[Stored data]
########
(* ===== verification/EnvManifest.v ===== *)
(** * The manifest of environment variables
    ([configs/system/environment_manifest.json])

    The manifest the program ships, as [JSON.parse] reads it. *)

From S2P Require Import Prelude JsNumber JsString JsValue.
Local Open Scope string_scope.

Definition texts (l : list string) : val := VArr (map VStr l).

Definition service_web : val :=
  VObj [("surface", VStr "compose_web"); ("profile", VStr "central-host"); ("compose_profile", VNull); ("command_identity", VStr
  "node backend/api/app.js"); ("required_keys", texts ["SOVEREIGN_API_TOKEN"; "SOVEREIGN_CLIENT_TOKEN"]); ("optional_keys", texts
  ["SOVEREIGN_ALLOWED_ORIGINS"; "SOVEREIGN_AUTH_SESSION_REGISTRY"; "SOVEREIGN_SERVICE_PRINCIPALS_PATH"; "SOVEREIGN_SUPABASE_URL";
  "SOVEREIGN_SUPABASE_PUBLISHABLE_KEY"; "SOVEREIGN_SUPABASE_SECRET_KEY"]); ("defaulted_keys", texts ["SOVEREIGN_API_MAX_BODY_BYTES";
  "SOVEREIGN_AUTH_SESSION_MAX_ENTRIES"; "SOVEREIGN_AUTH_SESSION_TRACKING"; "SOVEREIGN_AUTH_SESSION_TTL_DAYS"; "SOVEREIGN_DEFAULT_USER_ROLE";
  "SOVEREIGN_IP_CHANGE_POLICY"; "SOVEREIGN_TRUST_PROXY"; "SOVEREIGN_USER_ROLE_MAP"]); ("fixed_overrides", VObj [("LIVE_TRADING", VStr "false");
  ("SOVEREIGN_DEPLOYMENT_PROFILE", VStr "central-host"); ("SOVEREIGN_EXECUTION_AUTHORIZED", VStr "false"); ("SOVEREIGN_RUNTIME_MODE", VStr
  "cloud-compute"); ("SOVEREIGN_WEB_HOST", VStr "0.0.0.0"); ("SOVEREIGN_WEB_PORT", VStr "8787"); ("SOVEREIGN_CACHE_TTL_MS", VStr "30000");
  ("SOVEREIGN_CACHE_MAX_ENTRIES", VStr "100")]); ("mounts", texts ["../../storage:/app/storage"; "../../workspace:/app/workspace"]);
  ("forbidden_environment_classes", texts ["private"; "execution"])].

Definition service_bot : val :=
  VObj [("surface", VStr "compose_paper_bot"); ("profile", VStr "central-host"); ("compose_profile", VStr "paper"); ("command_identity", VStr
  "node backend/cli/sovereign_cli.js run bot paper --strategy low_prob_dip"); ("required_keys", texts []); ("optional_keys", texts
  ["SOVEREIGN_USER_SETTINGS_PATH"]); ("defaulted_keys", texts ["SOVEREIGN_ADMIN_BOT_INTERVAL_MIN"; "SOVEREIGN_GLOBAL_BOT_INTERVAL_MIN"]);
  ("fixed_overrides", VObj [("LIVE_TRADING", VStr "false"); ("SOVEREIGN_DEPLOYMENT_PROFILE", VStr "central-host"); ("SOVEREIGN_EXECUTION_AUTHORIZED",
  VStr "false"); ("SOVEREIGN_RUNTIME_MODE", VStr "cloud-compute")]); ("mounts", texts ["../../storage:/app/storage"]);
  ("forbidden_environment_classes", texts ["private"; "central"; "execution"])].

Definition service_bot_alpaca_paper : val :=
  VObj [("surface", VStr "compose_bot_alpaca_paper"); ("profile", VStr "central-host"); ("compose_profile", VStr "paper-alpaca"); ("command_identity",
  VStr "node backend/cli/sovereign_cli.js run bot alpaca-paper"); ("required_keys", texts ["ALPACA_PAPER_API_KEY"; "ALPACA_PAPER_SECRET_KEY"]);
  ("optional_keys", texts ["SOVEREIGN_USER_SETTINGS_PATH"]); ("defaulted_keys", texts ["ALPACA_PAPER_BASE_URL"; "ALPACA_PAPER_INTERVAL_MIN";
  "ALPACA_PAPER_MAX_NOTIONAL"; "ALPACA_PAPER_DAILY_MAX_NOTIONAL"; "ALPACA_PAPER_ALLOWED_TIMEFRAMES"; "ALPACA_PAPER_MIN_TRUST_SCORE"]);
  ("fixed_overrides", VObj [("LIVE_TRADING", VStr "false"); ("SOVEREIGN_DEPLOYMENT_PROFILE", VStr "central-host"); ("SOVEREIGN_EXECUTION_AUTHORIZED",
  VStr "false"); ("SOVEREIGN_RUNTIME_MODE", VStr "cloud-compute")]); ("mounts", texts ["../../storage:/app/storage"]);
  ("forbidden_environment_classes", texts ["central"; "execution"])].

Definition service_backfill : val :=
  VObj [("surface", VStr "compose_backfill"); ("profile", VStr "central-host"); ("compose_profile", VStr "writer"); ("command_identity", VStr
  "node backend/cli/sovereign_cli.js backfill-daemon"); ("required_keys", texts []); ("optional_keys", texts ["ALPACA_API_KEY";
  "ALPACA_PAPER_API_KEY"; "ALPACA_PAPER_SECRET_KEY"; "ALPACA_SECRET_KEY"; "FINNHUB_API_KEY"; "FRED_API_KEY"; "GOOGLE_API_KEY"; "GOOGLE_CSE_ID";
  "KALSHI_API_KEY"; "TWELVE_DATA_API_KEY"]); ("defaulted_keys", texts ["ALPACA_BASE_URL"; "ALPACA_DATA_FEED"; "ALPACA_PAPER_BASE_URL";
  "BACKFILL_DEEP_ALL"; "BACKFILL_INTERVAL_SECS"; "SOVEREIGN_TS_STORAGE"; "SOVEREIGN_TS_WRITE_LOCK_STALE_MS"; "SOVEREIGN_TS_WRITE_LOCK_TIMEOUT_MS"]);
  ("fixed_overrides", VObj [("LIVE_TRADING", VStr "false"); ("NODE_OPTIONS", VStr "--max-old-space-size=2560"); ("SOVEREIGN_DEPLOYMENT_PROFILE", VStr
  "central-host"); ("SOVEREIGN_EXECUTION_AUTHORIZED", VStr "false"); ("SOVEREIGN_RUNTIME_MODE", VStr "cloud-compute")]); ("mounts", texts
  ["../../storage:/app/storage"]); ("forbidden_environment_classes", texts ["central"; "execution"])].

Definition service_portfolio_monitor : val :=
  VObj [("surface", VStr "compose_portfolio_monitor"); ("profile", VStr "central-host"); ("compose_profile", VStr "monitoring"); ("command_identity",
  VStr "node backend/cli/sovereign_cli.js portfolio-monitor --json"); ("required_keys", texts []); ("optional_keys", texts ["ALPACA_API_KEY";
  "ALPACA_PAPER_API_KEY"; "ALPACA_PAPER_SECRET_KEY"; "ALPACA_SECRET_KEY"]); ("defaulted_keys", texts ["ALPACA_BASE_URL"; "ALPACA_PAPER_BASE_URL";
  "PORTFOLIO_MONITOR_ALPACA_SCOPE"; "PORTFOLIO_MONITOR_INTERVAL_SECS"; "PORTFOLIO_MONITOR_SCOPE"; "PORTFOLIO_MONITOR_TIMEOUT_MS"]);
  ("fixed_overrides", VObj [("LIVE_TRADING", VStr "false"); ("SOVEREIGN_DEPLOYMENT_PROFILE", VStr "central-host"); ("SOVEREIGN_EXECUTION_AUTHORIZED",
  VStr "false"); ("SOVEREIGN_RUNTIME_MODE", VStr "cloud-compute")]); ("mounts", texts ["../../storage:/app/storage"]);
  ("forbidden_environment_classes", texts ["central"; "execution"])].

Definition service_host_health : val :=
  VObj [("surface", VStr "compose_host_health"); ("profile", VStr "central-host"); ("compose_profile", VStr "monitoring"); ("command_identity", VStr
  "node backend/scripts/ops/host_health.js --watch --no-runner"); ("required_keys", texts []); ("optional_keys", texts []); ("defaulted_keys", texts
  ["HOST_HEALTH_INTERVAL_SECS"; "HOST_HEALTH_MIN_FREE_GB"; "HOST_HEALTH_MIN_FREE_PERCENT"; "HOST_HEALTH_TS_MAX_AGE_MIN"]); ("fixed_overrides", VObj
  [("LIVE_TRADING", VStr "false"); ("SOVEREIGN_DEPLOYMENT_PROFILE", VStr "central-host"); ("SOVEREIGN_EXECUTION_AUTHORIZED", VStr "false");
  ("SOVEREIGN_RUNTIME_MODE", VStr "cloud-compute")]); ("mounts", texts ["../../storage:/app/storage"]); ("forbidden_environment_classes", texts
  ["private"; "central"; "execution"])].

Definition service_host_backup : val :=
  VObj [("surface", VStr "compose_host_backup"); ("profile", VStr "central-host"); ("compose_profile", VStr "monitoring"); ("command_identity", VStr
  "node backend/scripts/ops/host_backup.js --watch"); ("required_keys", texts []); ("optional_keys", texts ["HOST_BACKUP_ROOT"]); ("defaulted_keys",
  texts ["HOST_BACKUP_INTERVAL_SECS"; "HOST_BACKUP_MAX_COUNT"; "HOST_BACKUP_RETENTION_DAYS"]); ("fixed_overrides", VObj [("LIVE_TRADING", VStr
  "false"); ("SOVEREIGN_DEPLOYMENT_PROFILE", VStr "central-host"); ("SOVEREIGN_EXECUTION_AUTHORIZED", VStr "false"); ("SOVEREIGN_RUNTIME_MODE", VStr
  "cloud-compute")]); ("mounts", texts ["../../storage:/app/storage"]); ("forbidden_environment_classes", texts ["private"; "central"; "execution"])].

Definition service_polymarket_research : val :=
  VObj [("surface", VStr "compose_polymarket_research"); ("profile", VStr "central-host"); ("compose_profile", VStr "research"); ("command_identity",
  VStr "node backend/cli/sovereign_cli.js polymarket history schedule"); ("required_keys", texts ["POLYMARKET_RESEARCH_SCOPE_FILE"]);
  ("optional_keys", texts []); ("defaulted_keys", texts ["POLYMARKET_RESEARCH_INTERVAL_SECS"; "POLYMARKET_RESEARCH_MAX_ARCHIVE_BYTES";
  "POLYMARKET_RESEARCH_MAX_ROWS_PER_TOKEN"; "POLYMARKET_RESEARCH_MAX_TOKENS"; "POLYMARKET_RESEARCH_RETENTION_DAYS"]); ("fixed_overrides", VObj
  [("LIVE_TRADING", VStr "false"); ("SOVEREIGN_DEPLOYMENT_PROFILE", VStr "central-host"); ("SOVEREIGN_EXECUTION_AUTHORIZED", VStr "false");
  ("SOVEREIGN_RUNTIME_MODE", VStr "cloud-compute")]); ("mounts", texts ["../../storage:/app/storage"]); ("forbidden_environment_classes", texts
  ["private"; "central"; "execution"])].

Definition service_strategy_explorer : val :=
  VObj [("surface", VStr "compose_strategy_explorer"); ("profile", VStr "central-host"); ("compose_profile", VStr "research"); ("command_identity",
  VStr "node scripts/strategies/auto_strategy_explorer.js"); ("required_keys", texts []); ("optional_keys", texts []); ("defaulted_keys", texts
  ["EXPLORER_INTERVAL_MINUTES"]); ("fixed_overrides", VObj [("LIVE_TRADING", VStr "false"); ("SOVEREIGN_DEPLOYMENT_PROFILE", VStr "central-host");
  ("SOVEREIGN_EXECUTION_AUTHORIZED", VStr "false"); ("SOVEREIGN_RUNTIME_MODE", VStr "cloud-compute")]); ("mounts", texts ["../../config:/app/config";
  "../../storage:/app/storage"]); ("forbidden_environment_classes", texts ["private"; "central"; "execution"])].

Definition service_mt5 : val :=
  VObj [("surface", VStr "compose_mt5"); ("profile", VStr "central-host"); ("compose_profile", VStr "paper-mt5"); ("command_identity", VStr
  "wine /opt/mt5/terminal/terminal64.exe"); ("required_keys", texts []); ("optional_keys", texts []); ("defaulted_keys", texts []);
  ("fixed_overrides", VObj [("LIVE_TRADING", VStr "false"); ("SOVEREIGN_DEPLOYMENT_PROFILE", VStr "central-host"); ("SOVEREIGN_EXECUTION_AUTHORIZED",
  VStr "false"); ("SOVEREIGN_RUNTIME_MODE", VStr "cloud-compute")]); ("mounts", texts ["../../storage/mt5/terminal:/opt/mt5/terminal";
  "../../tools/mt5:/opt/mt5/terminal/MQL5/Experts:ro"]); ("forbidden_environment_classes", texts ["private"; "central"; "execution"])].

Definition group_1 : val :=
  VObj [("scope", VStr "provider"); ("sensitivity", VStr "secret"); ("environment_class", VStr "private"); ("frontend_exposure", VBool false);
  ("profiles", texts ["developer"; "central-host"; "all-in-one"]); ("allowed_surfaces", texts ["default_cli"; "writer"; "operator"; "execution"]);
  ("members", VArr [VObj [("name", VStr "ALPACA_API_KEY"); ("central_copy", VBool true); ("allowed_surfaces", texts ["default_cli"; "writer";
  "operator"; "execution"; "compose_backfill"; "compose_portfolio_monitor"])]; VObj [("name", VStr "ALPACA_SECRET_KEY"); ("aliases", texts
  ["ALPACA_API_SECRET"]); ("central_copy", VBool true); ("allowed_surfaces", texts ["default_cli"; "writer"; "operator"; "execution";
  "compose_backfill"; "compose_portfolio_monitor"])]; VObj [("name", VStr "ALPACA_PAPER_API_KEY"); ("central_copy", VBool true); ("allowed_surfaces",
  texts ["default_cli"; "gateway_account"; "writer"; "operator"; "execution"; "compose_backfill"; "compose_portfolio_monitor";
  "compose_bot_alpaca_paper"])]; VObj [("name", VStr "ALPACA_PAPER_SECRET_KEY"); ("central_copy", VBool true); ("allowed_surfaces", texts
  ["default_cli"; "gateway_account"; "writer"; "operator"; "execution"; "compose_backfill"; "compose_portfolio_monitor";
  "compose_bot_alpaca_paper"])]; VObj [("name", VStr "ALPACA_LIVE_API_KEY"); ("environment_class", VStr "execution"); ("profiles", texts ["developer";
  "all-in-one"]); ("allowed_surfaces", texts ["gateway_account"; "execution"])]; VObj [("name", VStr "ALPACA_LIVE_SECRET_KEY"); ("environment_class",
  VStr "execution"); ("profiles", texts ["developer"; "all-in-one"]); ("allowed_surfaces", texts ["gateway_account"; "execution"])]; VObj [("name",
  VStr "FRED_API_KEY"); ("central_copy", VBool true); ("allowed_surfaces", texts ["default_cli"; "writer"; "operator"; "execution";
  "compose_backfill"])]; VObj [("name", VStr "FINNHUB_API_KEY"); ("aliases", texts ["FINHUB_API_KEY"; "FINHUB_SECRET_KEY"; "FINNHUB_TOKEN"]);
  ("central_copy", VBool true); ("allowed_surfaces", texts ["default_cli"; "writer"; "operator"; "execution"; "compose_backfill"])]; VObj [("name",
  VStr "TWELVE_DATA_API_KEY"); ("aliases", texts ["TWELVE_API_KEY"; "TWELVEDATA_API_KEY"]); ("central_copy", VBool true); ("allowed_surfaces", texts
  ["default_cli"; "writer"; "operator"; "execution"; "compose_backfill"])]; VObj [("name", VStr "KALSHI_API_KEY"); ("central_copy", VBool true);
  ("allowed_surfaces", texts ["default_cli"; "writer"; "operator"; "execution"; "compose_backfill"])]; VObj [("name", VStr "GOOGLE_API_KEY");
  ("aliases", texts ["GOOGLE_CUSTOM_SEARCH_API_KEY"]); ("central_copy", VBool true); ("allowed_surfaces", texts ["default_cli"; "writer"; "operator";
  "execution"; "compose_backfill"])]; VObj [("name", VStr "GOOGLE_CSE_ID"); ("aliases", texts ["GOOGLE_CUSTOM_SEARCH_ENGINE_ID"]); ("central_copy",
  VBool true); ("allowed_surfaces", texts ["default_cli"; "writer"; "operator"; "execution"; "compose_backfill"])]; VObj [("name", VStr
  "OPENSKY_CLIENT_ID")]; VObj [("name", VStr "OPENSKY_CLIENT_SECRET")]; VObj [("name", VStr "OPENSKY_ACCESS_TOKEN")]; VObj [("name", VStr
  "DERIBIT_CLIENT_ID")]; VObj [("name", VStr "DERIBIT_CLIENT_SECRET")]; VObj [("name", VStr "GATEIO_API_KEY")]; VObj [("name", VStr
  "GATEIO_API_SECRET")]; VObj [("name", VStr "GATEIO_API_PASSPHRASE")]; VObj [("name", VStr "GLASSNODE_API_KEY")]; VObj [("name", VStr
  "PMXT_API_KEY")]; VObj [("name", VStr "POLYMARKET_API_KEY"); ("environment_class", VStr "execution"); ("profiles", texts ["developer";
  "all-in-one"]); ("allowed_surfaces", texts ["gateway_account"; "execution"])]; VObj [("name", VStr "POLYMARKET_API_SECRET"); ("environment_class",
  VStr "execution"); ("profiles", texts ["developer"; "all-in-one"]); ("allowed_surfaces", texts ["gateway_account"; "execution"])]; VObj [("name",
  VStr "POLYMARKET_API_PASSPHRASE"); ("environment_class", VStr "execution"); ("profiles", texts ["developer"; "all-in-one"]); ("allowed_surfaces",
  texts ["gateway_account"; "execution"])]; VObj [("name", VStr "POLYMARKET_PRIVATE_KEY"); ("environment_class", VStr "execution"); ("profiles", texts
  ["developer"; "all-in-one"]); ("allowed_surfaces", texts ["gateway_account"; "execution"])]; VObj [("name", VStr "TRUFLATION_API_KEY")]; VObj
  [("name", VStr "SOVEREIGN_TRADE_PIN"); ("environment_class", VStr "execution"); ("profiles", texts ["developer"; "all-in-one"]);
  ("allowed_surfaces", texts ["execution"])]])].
########
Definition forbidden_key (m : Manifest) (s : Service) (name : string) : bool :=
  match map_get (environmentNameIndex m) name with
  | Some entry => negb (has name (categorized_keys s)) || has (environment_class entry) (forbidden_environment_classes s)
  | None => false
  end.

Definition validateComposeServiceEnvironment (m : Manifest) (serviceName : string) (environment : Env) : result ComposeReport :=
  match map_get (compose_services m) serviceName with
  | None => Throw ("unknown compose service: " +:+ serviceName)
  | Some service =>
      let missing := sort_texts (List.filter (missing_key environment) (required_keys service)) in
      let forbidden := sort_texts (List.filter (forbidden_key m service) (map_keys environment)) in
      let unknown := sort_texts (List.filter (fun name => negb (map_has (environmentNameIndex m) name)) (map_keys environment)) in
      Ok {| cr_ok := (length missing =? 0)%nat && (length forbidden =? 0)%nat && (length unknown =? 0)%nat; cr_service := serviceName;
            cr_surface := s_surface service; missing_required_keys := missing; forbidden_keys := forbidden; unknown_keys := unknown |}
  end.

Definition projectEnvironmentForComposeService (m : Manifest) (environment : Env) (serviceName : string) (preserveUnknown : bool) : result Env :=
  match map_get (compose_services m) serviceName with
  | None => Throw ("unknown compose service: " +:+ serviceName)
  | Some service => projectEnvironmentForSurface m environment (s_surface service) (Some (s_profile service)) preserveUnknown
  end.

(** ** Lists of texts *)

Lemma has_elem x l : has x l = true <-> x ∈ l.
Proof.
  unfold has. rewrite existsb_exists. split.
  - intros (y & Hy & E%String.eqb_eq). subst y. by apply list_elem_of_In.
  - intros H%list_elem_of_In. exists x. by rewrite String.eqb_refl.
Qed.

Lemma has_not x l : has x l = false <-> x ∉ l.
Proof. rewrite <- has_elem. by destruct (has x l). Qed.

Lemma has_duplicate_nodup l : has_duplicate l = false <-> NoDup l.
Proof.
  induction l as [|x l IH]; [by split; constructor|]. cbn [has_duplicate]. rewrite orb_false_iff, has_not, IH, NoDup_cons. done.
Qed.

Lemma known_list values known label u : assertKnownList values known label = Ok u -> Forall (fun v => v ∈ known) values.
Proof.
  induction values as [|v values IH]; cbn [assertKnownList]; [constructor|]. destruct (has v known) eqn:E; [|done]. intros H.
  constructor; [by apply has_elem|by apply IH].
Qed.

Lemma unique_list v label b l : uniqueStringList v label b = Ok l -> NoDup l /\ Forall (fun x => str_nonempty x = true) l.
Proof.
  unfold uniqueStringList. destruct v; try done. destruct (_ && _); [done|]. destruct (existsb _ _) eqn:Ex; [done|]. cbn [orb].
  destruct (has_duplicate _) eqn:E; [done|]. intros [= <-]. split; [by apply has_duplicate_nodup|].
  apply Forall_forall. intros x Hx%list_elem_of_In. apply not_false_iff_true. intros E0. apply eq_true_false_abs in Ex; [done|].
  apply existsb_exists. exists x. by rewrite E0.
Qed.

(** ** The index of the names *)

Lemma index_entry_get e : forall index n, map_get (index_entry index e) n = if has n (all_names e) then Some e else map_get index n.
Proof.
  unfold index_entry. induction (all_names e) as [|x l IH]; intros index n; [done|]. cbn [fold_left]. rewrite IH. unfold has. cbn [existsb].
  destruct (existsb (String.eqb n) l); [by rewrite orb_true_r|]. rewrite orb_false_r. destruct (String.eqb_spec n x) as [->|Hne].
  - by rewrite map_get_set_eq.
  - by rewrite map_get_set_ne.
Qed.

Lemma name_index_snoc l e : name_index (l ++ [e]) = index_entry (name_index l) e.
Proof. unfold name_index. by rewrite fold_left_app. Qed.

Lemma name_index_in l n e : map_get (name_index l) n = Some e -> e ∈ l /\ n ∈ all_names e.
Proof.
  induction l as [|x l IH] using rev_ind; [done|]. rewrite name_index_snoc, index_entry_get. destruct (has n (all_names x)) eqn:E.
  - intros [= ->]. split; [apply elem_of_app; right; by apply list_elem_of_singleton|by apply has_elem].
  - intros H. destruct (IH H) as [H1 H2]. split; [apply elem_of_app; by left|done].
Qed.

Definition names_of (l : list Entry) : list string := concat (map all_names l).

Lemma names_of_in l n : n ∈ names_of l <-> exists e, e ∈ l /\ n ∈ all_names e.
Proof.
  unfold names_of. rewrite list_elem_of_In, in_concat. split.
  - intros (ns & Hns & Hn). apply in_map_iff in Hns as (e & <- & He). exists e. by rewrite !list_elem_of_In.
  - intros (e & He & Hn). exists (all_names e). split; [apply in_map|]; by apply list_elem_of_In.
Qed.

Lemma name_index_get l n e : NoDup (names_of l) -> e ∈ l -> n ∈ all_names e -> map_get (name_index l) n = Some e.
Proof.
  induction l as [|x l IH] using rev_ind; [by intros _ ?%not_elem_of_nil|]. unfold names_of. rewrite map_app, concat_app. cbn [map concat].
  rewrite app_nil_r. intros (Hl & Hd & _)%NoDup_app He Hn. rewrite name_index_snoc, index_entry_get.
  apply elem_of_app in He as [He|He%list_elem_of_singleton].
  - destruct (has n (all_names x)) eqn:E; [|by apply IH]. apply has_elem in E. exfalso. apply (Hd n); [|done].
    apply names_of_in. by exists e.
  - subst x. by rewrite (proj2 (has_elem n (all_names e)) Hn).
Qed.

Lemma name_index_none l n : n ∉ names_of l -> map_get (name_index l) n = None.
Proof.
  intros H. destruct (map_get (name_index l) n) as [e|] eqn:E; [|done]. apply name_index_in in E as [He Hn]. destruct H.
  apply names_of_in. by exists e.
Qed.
########
* **Work instruction**
From the records above, quote only the lines running from the line with "- by rewrite map_get_set_eq." to the line with "unfold names_of. rewrite list_elem_of_In, in_concat.", both lines included.

* **Your solution**
  - by rewrite map_get_set_eq.
  - by rewrite map_get_set_ne.
Qed.

Lemma name_index_snoc l e : name_index (l ++ [e]) = index_entry (name_index l) e.
Proof. unfold name_index. by rewrite fold_left_app. Qed.

Lemma name_index_in l n e : map_get (name_index l) n = Some e -> e ∈ l /\ n ∈ all_names e.
Proof.
  induction l as [|x l IH] using rev_ind; [done|]. rewrite name_index_snoc, index_entry_get. destruct (has n (all_names x)) eqn:E.
  - intros [= ->]. split; [apply elem_of_app; right; by apply list_elem_of_singleton|by apply has_elem].
  - intros H. destruct (IH H) as [H1 H2]. split; [apply elem_of_app; by left|done].
Qed.

Definition names_of (l : list Entry) : list string := concat (map all_names l).

Lemma names_of_in l n : n ∈ names_of l <-> exists e, e ∈ l /\ n ∈ all_names e.
Proof.
  unfold names_of. rewrite list_elem_of_In, in_concat. split.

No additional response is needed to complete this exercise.